__Exercise goal__
Report how many lines below contain the word "PInf", giving the number and no other words.

__Exercise material__

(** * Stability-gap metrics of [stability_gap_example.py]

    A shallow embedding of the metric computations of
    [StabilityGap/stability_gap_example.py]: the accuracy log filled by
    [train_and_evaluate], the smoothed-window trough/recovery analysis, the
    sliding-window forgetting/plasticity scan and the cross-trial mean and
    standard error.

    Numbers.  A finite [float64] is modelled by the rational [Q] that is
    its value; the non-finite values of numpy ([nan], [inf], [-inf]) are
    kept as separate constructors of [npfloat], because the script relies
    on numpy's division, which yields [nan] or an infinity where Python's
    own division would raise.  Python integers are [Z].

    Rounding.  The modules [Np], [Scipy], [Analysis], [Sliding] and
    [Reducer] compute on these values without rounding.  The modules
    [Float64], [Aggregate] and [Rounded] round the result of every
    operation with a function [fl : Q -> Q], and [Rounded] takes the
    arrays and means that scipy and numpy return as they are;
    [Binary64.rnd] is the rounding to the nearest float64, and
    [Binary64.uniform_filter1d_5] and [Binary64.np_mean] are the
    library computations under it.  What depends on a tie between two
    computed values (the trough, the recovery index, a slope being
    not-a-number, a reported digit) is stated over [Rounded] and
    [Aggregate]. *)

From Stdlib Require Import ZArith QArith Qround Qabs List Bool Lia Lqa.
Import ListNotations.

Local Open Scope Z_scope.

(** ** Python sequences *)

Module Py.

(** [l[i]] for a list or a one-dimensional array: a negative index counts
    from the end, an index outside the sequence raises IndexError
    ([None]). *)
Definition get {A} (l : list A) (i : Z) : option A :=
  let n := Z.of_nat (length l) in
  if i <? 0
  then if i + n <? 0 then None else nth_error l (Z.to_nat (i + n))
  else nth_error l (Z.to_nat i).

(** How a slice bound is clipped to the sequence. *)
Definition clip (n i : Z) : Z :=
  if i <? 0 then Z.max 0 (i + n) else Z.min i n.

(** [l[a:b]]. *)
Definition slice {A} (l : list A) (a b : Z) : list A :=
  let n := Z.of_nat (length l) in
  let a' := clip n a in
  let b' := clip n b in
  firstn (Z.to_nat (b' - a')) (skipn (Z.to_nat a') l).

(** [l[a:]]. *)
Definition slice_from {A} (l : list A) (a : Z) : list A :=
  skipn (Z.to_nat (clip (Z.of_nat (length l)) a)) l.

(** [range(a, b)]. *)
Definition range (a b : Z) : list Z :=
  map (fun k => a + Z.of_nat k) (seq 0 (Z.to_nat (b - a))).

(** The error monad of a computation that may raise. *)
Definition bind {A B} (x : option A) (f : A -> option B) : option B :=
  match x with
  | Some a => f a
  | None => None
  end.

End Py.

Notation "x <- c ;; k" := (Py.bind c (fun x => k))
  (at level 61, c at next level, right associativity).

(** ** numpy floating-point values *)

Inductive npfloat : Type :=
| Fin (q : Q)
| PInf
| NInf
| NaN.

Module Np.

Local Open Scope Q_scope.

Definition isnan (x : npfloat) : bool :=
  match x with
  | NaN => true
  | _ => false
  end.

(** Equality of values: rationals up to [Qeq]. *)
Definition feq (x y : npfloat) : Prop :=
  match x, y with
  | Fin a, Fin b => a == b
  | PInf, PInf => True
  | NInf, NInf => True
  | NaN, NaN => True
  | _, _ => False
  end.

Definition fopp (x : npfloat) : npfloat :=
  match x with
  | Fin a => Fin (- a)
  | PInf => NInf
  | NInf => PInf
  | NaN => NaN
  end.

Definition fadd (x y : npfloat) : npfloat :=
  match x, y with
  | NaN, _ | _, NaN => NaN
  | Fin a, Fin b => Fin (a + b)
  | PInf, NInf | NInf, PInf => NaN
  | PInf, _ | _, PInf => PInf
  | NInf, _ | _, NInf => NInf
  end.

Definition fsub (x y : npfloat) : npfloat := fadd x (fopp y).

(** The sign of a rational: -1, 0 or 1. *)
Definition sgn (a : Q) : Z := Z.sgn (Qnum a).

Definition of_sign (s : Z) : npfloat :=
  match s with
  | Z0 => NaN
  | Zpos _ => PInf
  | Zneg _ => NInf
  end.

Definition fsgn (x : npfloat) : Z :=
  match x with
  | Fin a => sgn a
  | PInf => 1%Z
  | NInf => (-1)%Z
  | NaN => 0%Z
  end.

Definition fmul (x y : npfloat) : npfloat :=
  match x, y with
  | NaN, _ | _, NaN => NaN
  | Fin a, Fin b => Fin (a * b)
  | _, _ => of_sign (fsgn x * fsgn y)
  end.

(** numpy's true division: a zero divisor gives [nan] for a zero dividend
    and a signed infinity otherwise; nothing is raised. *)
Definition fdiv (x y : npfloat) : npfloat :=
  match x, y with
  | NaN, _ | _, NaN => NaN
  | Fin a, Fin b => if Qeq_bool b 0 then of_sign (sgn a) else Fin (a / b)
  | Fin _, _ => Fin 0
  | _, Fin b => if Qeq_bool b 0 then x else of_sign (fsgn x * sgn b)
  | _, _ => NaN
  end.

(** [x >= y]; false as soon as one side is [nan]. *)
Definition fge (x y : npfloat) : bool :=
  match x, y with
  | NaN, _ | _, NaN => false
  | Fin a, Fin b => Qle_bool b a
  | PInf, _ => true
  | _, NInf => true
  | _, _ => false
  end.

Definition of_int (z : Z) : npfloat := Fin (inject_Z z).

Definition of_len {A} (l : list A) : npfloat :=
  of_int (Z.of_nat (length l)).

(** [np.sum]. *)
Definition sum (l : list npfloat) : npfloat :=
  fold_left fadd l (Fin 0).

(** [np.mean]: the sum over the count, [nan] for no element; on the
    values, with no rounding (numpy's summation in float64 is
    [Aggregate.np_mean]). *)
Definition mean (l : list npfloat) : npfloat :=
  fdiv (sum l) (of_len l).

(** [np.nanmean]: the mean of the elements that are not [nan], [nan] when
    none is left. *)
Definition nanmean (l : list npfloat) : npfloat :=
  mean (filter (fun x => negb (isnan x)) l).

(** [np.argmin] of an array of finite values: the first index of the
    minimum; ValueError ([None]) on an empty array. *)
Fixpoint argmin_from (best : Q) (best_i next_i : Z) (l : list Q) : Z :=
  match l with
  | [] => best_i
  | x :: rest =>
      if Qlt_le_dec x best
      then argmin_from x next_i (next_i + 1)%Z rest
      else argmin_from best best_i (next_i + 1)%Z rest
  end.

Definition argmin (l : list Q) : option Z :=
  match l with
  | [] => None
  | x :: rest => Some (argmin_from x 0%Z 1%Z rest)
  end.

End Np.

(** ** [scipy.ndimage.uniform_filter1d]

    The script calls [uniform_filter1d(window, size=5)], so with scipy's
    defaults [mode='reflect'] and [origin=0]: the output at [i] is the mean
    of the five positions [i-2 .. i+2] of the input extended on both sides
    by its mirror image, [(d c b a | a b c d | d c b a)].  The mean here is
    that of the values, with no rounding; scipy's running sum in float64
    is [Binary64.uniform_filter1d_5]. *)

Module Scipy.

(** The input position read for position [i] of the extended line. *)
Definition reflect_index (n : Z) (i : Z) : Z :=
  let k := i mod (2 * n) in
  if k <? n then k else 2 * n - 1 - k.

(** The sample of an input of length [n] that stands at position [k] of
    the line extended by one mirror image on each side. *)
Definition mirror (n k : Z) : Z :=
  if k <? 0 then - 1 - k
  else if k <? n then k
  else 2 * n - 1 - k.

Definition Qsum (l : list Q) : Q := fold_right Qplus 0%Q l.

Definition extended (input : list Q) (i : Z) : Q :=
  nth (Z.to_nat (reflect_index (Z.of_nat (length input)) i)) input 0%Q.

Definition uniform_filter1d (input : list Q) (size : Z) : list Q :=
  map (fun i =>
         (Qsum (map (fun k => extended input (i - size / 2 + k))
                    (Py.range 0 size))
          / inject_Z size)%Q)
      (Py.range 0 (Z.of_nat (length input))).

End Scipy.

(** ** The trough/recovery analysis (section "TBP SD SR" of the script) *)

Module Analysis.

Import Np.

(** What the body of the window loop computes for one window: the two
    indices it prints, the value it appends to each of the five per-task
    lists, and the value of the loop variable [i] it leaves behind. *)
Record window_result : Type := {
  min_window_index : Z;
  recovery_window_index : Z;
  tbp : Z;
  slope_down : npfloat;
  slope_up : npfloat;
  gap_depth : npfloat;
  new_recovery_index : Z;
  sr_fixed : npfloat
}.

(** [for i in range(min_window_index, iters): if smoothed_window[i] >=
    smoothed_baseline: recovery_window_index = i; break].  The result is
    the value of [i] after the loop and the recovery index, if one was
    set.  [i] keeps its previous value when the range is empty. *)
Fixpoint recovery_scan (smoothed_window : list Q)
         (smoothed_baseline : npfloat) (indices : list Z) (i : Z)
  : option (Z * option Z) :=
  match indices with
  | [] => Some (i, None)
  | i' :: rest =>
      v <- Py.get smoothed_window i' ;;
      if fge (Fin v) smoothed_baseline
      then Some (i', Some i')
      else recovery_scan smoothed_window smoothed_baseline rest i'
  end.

==

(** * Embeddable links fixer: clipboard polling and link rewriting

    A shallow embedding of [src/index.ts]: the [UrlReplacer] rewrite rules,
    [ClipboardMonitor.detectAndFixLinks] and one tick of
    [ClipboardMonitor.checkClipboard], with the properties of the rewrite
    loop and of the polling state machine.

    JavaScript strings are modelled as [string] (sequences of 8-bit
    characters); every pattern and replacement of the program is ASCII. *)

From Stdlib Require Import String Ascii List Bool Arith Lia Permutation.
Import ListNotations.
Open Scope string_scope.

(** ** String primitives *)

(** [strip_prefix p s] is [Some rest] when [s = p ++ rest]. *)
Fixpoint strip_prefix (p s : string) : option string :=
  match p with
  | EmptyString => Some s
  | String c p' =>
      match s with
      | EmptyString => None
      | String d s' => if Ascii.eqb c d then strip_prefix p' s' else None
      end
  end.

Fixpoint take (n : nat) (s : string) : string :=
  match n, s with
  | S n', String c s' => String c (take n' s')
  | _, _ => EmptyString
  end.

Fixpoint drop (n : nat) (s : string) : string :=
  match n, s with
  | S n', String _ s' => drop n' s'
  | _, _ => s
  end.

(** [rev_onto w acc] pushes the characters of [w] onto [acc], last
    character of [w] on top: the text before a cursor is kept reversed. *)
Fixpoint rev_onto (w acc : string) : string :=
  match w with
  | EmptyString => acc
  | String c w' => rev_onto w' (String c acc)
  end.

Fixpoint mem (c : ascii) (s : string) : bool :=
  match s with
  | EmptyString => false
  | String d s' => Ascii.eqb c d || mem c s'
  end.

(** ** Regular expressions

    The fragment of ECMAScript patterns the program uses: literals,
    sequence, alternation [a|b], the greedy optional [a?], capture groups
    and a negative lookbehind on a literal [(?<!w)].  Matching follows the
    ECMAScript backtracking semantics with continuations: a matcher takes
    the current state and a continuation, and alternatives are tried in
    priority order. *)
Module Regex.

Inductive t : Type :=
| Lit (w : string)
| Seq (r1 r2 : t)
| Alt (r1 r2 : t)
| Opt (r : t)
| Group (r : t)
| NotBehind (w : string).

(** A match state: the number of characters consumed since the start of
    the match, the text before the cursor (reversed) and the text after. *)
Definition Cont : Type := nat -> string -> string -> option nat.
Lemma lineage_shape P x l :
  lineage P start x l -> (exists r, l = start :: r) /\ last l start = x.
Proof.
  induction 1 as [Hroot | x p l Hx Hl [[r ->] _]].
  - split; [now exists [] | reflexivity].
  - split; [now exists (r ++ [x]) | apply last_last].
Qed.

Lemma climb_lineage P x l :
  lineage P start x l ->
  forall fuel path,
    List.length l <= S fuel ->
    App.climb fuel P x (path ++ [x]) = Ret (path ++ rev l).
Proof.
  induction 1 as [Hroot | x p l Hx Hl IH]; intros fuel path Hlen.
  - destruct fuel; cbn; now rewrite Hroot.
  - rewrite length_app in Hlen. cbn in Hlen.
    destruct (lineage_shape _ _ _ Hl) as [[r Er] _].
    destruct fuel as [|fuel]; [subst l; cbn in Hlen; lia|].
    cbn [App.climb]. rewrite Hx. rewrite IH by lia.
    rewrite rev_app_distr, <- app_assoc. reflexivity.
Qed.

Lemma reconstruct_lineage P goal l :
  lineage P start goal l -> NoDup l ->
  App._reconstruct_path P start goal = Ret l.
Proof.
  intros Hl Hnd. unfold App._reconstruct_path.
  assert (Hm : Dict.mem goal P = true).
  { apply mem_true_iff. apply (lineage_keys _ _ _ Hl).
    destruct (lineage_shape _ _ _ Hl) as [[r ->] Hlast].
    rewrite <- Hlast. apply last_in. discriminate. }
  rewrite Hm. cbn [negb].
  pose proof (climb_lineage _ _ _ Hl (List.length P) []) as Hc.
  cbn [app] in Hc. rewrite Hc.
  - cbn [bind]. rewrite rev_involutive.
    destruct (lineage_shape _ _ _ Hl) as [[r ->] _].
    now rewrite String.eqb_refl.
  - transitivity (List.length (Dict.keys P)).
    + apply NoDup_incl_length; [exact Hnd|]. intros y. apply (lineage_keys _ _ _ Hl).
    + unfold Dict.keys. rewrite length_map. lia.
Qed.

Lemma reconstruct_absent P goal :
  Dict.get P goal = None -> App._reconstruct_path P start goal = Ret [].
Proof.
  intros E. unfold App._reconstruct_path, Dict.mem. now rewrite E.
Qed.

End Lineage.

__Completed exercise__
9